%%
Definition error_body (msg : string) : json :=
  JObj [("success", JBool false); ("error", JStr msg)].

Definition success_body (faces_found : Z) (output_path : string) (file_size : Z) : json :=
  JObj [("success", JBool true);
        ("facesFound", JInt faces_found);
        ("outputPath", JStr output_path);
        ("fileSize", JInt file_size);
        ("message", JStr ("Blurred " +:+ pretty faces_found +:+ " faces in video"))].

(** [os.path.getsize(path)] *)
Definition getsize (path : string) : M Z :=
  λ s, match fs s !! path with
       | Some content => (Ok (len content), s)
       | None => (Raise ("[Errno 2] No such file or directory: '" +:+ path +:+ "'"), s)
       end.

(** [os.remove(path)]: raises when there is no such file, and when the
    system refuses to remove the file, which then stays. *)
Definition remove (env : Env) (path : string) : M unit :=
  _ <- tell (EvRemove path) ;;
  λ s, match fs s !! path with
       | Some _ =>
           match remove_error env path with
           | Some msg => (Raise msg, s)
           | None => (Ok tt, set_fs (delete path) s)
           end
       | None => (Raise ("[Errno 2] No such file or directory: '" +:+ path +:+ "'"), s)
       end.

(** [not data or 'videoUrl' not in data]; [or] evaluates its right operand
    only when the left one is false. *)
Definition missing_videoUrl (data : json) : result bool :=
  if negb (truthy data) then Ok true
  else match py_in "videoUrl" data with
       | Ok b => Ok (negb b)
       | Raise msg => Raise msg
       end.

(** The body of the [try] of [blur_video]. *)
Definition blur_video_body (env : Env) (req : request) : M response :=
  data <- lift (get_json req) ;;
  missing <- lift (missing_videoUrl data) ;;
  if missing then
    ret {| status := 400; body := error_body "Missing videoUrl parameter" |}
  else
    video_url <- lift (py_getitem data "videoUrl") ;;
    input_path <- download_video env video_url ;;
    let output_path := PyStr.replace input_path ".mp4" "_blurred.mp4" in
    λ s, let '(success, faces_found, s) := process_video env input_path output_path s in
         (if negb success then
            ret {| status := 500; body := error_body "Failed to process video" |}
          else
            file_size <- getsize output_path ;;
            _ <- try_except (remove env input_path) (λ _, ret tt) ;;
            ret {| status := 200;
                   body := success_body faces_found output_path file_size |}) s.

(** [blur_video]: every exception of the body becomes a 500 response that
    carries [str(e)]. *)
Definition blur_video (env : Env) (req : request) : State → response * State :=
  λ s, match blur_video_body env req s with
       | (Ok resp, s') => (resp, s')
       | (Raise msg, s') => ({| status := 500; body := error_body msg |}, s')
       end.

(** * Notions the theorems are stated with *)

(** ** Reading the trace *)

(** The frames read, the frames given to detection and the frames given to
    the writer, each in the order of the calls. *)
Definition reads (tr : list event) : list frame :=
  omap (λ e, match e with EvRead f => Some f | _ => None end) tr.
Definition detections (tr : list event) : list frame :=
  omap (λ e, match e with EvDetect f => Some f | _ => None end) tr.
Definition writes (tr : list event) : list frame :=
  omap (λ e, match e with EvWrite _ f => Some f | _ => None end) tr.

(** One completed iteration of the loop: the frame read, the rectangles
    found in it, the frame written. *)
Record iteration := {
  it_in : frame;
  it_faces : list rect;
  it_out : frame
}.

(** The iteration is one the libraries produce: detection returns these
    rectangles and the blur returns this frame. *)
Definition iteration_ok (env : Env) (it : iteration) : Prop :=
  detect env (it_in it) = Ok (it_faces it) ∧
  process_frame env (it_in it) (it_faces it) = Ok (it_out it).

(** The events of a completed iteration, in the order of the loop body. *)
Definition iteration_events (path : string) (it : iteration) : list event :=
  [EvRead (it_in it); EvDetect (it_in it); EvWrite path (it_out it)].

(** [faces_found] after the iterations [its], counted from zero. *)
Definition sum_faces (its : list iteration) : Z :=
  foldr (λ it acc, len (it_faces it) + acc) 0 its.

(** The file of the writer after it has taken [outs] more frames. *)
Definition fs_after_writes (env : Env) (out : VideoWriter) (outs : list frame)
    (m : gmap string bytes) : gmap string bytes :=
  match outs with
  | [] => m
  | _ => if wr_opened out
         then <[wr_path out := encode env (wr_fourcc out) (wr_fps out) (wr_size out)
                                 (wr_frames out ++ outs)]> m
         else m
  end.

(** The code that [process_video] passes to the writer. *)
Definition mp4v : Z := VideoWriter_fourcc "m"%char "p"%char "4"%char "v"%char.

(** The events a call added to the trace. *)
Definition new_events (s s' : State) : list event :=
  drop (length (trace s)) (trace s').

(** The sum of [len(faces)] over the per-frame results. *)
Definition sum_len (facess : list (list rect)) : Z :=
  foldr (λ faces acc, len faces + acc) 0 facess.

(** Detection followed by the blur, on one frame. *)
Definition detect_then_blur (env : Env) (f : frame) : result frame :=
  match detect env f with
  | Ok faces => process_frame env f faces
  | Raise msg => Raise msg
  end.

(** The name under which [download_video] stores the body. *)
Definition temp_name (env : Env) : string := tmp_stem env +:+ ".mp4".

(** ** The runs of the handler *)

(** [output_path] as the handler derives it from [input_path]. *)
Abbreviation blurred_name input_path :=
  (PyStr.replace input_path ".mp4" "_blurred.mp4").

(** The response of the two error branches and of the outer handler. *)
Definition error_response (code : Z) (msg : string) : response :=
  {| status := code; body := error_body msg |}.

(** The disk after [try: os.remove(path)  except: pass]: the file is gone
    unless the system refused to remove it. *)
Definition fs_after_remove (env : Env) (path : string)
    (m : gmap string bytes) : gmap string bytes :=
  match remove_error env path with
  | Some _ => m
  | None => delete path m
  end.

(** Every way a call of [blur_video] can go, in the order of the source. *)
Inductive blur_run (env : Env) (req : request) (s : State) : response → State → Prop :=
| run_bad_json msg :
    get_json req = Raise msg →
    blur_run env req s (error_response 500 msg) s
| run_bad_test data msg :
    get_json req = Ok data → missing_videoUrl data = Raise msg →
    blur_run env req s (error_response 500 msg) s
| run_missing data :
    get_json req = Ok data → missing_videoUrl data = Ok true →
    blur_run env req s (error_response 400 "Missing videoUrl parameter") s
| run_bad_subscript data msg :
    get_json req = Ok data → missing_videoUrl data = Ok false →
    py_getitem data "videoUrl" = Raise msg →
    blur_run env req s (error_response 500 msg) s
| run_download_failed data url msg s1 :
    get_json req = Ok data → missing_videoUrl data = Ok false →
    py_getitem data "videoUrl" = Ok url →
    download_video env url s = (Raise msg, s1) →
    blur_run env req s (error_response 500 msg) s1
| run_processing_failed data url input_path s1 n s2 :
    get_json req = Ok data → missing_videoUrl data = Ok false →
    py_getitem data "videoUrl" = Ok url →
    download_video env url s = (Ok input_path, s1) →
    process_video env input_path (blurred_name input_path) s1 = ((false, n), s2) →
    blur_run env req s (error_response 500 "Failed to process video") s2
| run_no_output data url input_path s1 n s2 :
    get_json req = Ok data → missing_videoUrl data = Ok false →
    py_getitem data "videoUrl" = Ok url →
    download_video env url s = (Ok input_path, s1) →
    process_video env input_path (blurred_name input_path) s1 = ((true, n), s2) →
    fs s2 !! blurred_name input_path = None →
    blur_run env req s
      (error_response 500 ("[Errno 2] No such file or directory: '" +:+
                           blurred_name input_path +:+ "'")) s2
| run_success data url input_path s1 n s2 content :
    get_json req = Ok data → missing_videoUrl data = Ok false →
    py_getitem data "videoUrl" = Ok url →
    download_video env url s = (Ok input_path, s1) →
    process_video env input_path (blurred_name input_path) s1 = ((true, n), s2) →
    fs s2 !! blurred_name input_path = Some content →
    blur_run env req s
      {| status := 200;
         body := success_body n (blurred_name input_path) (len content) |}
      {| fs := fs_after_remove env input_path (fs s2);
         trace := trace s2 ++ [EvRemove input_path] |}.
(** C5.  The abstract-like elements of the metadata container are
    numbered from 1 along the list of all abstract elements followed by
    all trans-abstract elements.  The abstract walker files the own
    paragraphs of each of them in the dictionary: when there is exactly
    one and its title flattens to nothing (no title included), under
    "Abstract"; when there are several, under the flattened title of the
    element if that is not empty, and under "Abstract i" otherwise, i
    being its number.  A single element without title and without
    sections changes the dictionary at "Abstract" and nowhere else, and
    in general the list under a key is the list the dictionary had,
    extended by the contributions of the abstracts and of their sections
    that derive this key, in order. *)
Theorem C5_abstract_keys (article meta : Element) (store : Store) :
  EPath.find ["front"; "article-meta"] article = Some meta ->
  let prim := EPath.findall ["abstract"] meta in
  let trans := EPath.findall ["trans-abstract"] meta in
  let nodes := abs_nodes meta in
  let n := List.length nodes in
  let filed := _parse_abstract_into_map article store in
  (forall i a, In (i, a) (enumerate 1 nodes)
               <-> 1 <= i /\ nth_error (prim ++ trans) (i - 1) = Some a)
  /\ (forall j a, nth_error prim j = Some a ->
                  In (j + 1, a) (enumerate 1 nodes))
  /\ (forall j a, nth_error trans j = Some a ->
                  In (List.length prim + j + 1, a) (enumerate 1 nodes))
  /\ (forall i a,
         In (i, a) (enumerate 1 nodes) ->
         let title := _txt (EPath.find ["title"] a) in
         let paras := _collect_level_paragraphs a in
         paras <> [] ->
         (n = 1 -> title = "" ->
          exists x y, Dict.get filed "Abstract" = Some (x ++ paras ++ y))
         /\ (1 < n ->
             exists x y,
               Dict.get filed
                        (if PyStr.truthy title then title
                         else ("Abstract " ++ PyStr.of_nat i)%string)
               = Some (x ++ paras ++ y)))
  /\ (forall a,
         nodes = [a] ->
         _txt (EPath.find ["title"] a) = "" ->
         filter (fun c => _is c "sec") (children a) = [] ->
         filed = add_paragraphs store "Abstract" (_collect_level_paragraphs a))
  /\ (forall k,
         Dict.get filed k
         = extended (Dict.get store k)
                    (paragraphs_for k (abstract_entries article))).
Proof.
  intros Hmeta prim trans nodes n filed.
  assert (Henum : forall i a, In (i, a) (enumerate 1 nodes)
                  <-> 1 <= i /\ nth_error (prim ++ trans) (i - 1) = Some a)
    by (intros i a; apply in_enumerate).
  split; [exact Henum|]. split; [|split; [|split; [|split]]].
  - intros j a Hj. apply Henum. split; [lia|].
    replace (j + 1 - 1) with j by lia.
    rewrite nth_error_app1; [exact Hj|].
    apply nth_error_Some. rewrite Hj. discriminate.
  - intros j a Hj. apply Henum. split; [lia|].
    replace (List.length prim + j + 1 - 1) with (List.length prim + j) by lia.
    rewrite nth_error_app2 by lia.
    replace (List.length prim + j - List.length prim) with j by lia.
    exact Hj.
  - intros i a Hin title paras Hne.
    destruct (abstract_filed article meta store i a Hmeta Hin Hne)
      as [x [y Hget]].
    fold nodes n filed paras in Hget. split.
    + intros Hn Ht. exists x, y. rewrite <- Hget. f_equal.
      unfold abstract_key. fold title. rewrite Hn, Ht. reflexivity.
    + intros Hn. exists x, y. rewrite <- Hget. f_equal.
      unfold abstract_key. fold title.
      replace (n =? 1)%nat with false
        by (symmetry; apply Nat.eqb_neq; lia).
      reflexivity.
  - intros a Hnodes Ht Hsecs. unfold filed, _parse_abstract_into_map.
    rewrite Hmeta. cbv zeta. fold nodes. rewrite Hnodes.
    cbn [nonempty enumerate List.length seq combine fold_left].
    unfold abstract_step, abstract_key. rewrite Ht, Hsecs. reflexivity.
  - intros k. unfold filed. rewrite parse_abstract_entries.
    apply get_add_all.
Qed.

Lemma C5_abstract_keys_witness :
  let article :=
    Elem "article" None None [Elem "front" None None [meta_three_abstracts]] in
  let third :=
    Elem "trans-abstract" None None [Elem "p" (Some "trois") None []] in
  In (3, third) (enumerate 1 (abs_nodes meta_three_abstracts))
  /\ (exists x y,
         Dict.get (_parse_abstract_into_map article []) "Abstract 3"
         = Some (x ++ ["trois"] ++ y))
  /\ _parse_abstract_into_map article []
     = [("Abstract 1", ["one"]); ("Summary", ["two"]);
        ("Abstract 3", ["trois"])].
Proof.
  intros article third.
  assert (Hmeta : EPath.find ["front"; "article-meta"] article
                  = Some meta_three_abstracts) by reflexivity.
  assert (Hin : In (3, third) (enumerate 1 (abs_nodes meta_three_abstracts))).
  { apply (proj1 (proj2 (proj2 (C5_abstract_keys article meta_three_abstracts
                                   [] Hmeta))) 0).
    reflexivity. }
  split; [exact Hin|]. split; [|vm_compute; reflexivity].
  assert (Hne : _collect_level_paragraphs third <> []) by discriminate.
  apply (proj2 (proj1 (proj2 (proj2 (proj2
           (C5_abstract_keys article meta_three_abstracts [] Hmeta))))
           3 third Hin Hne)).
  simpl. lia.
Defined.

Lemma parse_body_entries_of article store :
  _parse_body_into_map article store
  = add_all (body_entries_of article) store.
Proof.
  unfold body_entries_of.
  destruct (EPath.find ["body"] article) as [body|] eqn:E.
  - apply (parse_body_entries _ _ _ E).
  - unfold _parse_body_into_map. rewrite E. reflexivity.
Qed.

Lemma article_map_entries article :
  article_map article = add_all (article_entries article) [].
Proof.
  unfold article_map, article_entries.
  rewrite parse_body_entries_of, parse_abstract_entries.
  change (add_all (title_entry article :: ?es) [])
    with (add_all es (add_entry [] (title_entry article))).
  rewrite add_all_app. unfold add_entry, title_entry. cbn [fst snd].
  destruct (PyStr.truthy (_txt (title_el article))); reflexivity.
Qed.

(** X6.  The map of an article is what the contributions of the article
    produce when they are applied, in order, to the empty dictionary: the
    article title; for each abstract-like element, its own paragraphs and
    then those of each of its sections; the preface of the body; then the
    own-level paragraphs of each section of the body, parents before
    children and siblings in document order.  A contribution without
    paragraphs changes nothing; any other extends the list of its key,
    which is created at the end of the dictionary when it is new. *)
Theorem X6_article_map_is_run_of_contributions (article : Element) :
  article_map article
  = fold_left (fun store e =>
                 if nonempty (snd e)
                 then Dict.setdefault_extend store (fst e) (snd e)
                 else store)
              (article_entries article) [].
Proof. apply article_map_entries. Qed.

(** ** Invariants of the dictionary *)

Lemma known_spec k seen : known k seen = true <-> In k seen.
Proof.
  unfold known. rewrite existsb_exists. split.
  - intros [x [Hx E]]. apply String.eqb_eq in E. subst x. exact Hx.
  - intros H. exists k. split; [exact H | apply String.eqb_refl].
Qed.

Lemma keys_setdefault_extend d k ps :
  map fst (Dict.setdefault_extend d k ps)
  = if known k (map fst d) then map fst d else map fst d ++ [k].
Proof.
  induction d as [|[k0 v0] d IH]; [reflexivity|].
  cbn [Dict.setdefault_extend map fst]. unfold known in *. cbn [existsb].
  rewrite (String.eqb_sym k k0).
  destruct (String.eqb k0 k); cbn [orb map fst]; [reflexivity|].
  rewrite IH. destruct (existsb (String.eqb k) (map fst d)); reflexivity.
Qed.

Lemma keys_add_all es : forall d,
  map fst (add_all es d) = map fst d ++ new_keys (map fst d) es.
Proof.
  induction es as [|e es IH]; intros d.
  - cbn [new_keys]. rewrite app_nil_r. reflexivity.
  - change (add_all (e :: es) d) with (add_all es (add_entry d e)).
    rewrite IH. unfold add_entry, add_paragraphs. cbn [new_keys].
    destruct (nonempty (snd e)); cbn [andb]; [|reflexivity].
    rewrite keys_setdefault_extend.
    destruct (known (fst e) (map fst d)); cbn [negb]; [reflexivity|].
    rewrite <- app_assoc. reflexivity.
Qed.

Lemma nodup_setdefault_extend d k ps :
  NoDup (map fst d) -> NoDup (map fst (Dict.setdefault_extend d k ps)).
Proof.
  intros H. rewrite keys_setdefault_extend.
  destruct (known k (map fst d)) eqn:E; [exact H|].
  apply NoDup_app; [exact H | repeat constructor; intros [] | ].
  intros x Hx [<- | []].
  apply known_spec in Hx. rewrite Hx in E. discriminate E.
Qed.

Lemma values_setdefault_extend (P : Paragraphs -> Prop) d k ps :
  (forall v, P v -> P (v ++ ps)) -> P ps ->
  Forall (fun e => P (snd e)) d ->
  Forall (fun e => P (snd e)) (Dict.setdefault_extend d k ps).
Proof.
  intros Hext Hps. induction 1 as [|[k0 v0] d Hv Hd IH].
  - repeat constructor. exact Hps.
  - cbn [Dict.setdefault_extend]. destruct (String.eqb k0 k).
    + constructor; [exact (Hext _ Hv) | exact Hd].
    + constructor; [exact Hv | exact IH].
Qed.

Lemma well_formed_add_paragraphs d k ps :
  Forall good_paragraph ps ->
  well_formed d -> well_formed (add_paragraphs d k ps).
Proof.
  intros Hps [Hnd Hv]. unfold add_paragraphs.
  destruct ps as [|p ps]; [split; assumption|]. cbn [nonempty].
  split; [apply nodup_setdefault_extend; exact Hnd|].
  apply (values_setdefault_extend
           (fun v => v <> [] /\ Forall good_paragraph v)).
  - intros v [Hne Hg]. split.
    + destruct v; [contradiction | discriminate].
    + apply Forall_app. split; assumption.
  - split; [discriminate | exact Hps].
  - exact Hv.
Qed.

Lemma well_formed_add_all es : forall d,
  Forall (fun e => Forall good_paragraph (snd e)) es ->
  well_formed d -> well_formed (add_all es d).
Proof.
  induction es as [|e es IH]; intros d Hes Hd; [exact Hd|].
  inversion Hes as [|? ? He Hes']; subst.
  apply IH; [exact Hes'|].
  apply well_formed_add_paragraphs; assumption.
Qed.

Lemma truthy_nonempty s : PyStr.truthy s = true -> s <> "".
Proof. destruct s; [discriminate | discriminate]. Qed.

Lemma good_txt el : PyStr.truthy (_txt el) = true -> good_paragraph (_txt el).
Proof. intros T. split; [exact (truthy_nonempty _ T) | apply strip_txt]. Qed.

Lemma good_collect container :
  Forall good_paragraph (_collect_level_paragraphs container).
Proof.
  rewrite collect_block_texts. apply Forall_forall.
  intros p Hp. apply filter_In in Hp as [Hin T].
  unfold block_texts in Hin. apply in_map_iff in Hin as [c [<- _]].
  apply good_txt. exact T.
Qed.

Lemma good_preface nodes : Forall good_paragraph (preface nodes).
Proof.
  induction nodes as [|node rest IH]; [constructor|].
  cbn [preface]. destruct (_is node "sec"); [constructor|].
  apply Forall_app. split; [|exact IH].
  destruct (negb (_is node "title")); [|constructor].
  cbv zeta. rewrite strip_txt.
  destruct (PyStr.truthy (_txt (Some node))) eqn:T; [|constructor].
  constructor; [apply good_txt; exact T | constructor].
Qed.

Lemma good_article_entries article :
  Forall (fun e => Forall good_paragraph (snd e)) (article_entries article).
Proof.
  unfold article_entries. constructor; [|apply Forall_app; split].
  - unfold title_entry. cbn [snd].
    destruct (PyStr.truthy (_txt (title_el article))) eqn:T; [|constructor].
    constructor; [apply good_txt; exact T | constructor].
  - unfold abstract_entries.
    destruct (EPath.find ["front"; "article-meta"] article) as [meta|];
      [|constructor].
    cbv zeta. apply Forall_forall. intros e He.
    apply in_flat_map in He as [[i a] [_ He]].
    unfold abstract_entries_of in He. destruct He as [<- | He].
    + apply good_collect.
    + apply in_map_iff in He as [s [<- _]]. apply good_collect.
  - unfold body_entries_of.
    destruct (EPath.find ["body"] article) as [body|]; [|constructor].
    unfold body_entries. constructor; [apply good_preface|].
    apply Forall_forall. intros e He.
    apply in_map_iff in He as [s [<- _]]. apply good_collect.
Qed.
%%
* Your instructions *
Give only the lines from the one holding "run_download_failed data url" through the one holding "fs s2 !! blurred_name input_path = None →", each restated exactly as it appears above.

* Output *
| run_download_failed data url msg s1 :
    get_json req = Ok data → missing_videoUrl data = Ok false →
    py_getitem data "videoUrl" = Ok url →
    download_video env url s = (Raise msg, s1) →
    blur_run env req s (error_response 500 msg) s1
| run_processing_failed data url input_path s1 n s2 :
    get_json req = Ok data → missing_videoUrl data = Ok false →
    py_getitem data "videoUrl" = Ok url →
    download_video env url s = (Ok input_path, s1) →
    process_video env input_path (blurred_name input_path) s1 = ((false, n), s2) →
    blur_run env req s (error_response 500 "Failed to process video") s2
| run_no_output data url input_path s1 n s2 :
    get_json req = Ok data → missing_videoUrl data = Ok false →
    py_getitem data "videoUrl" = Ok url →
    download_video env url s = (Ok input_path, s1) →
    process_video env input_path (blurred_name input_path) s1 = ((true, n), s2) →
    fs s2 !! blurred_name input_path = None →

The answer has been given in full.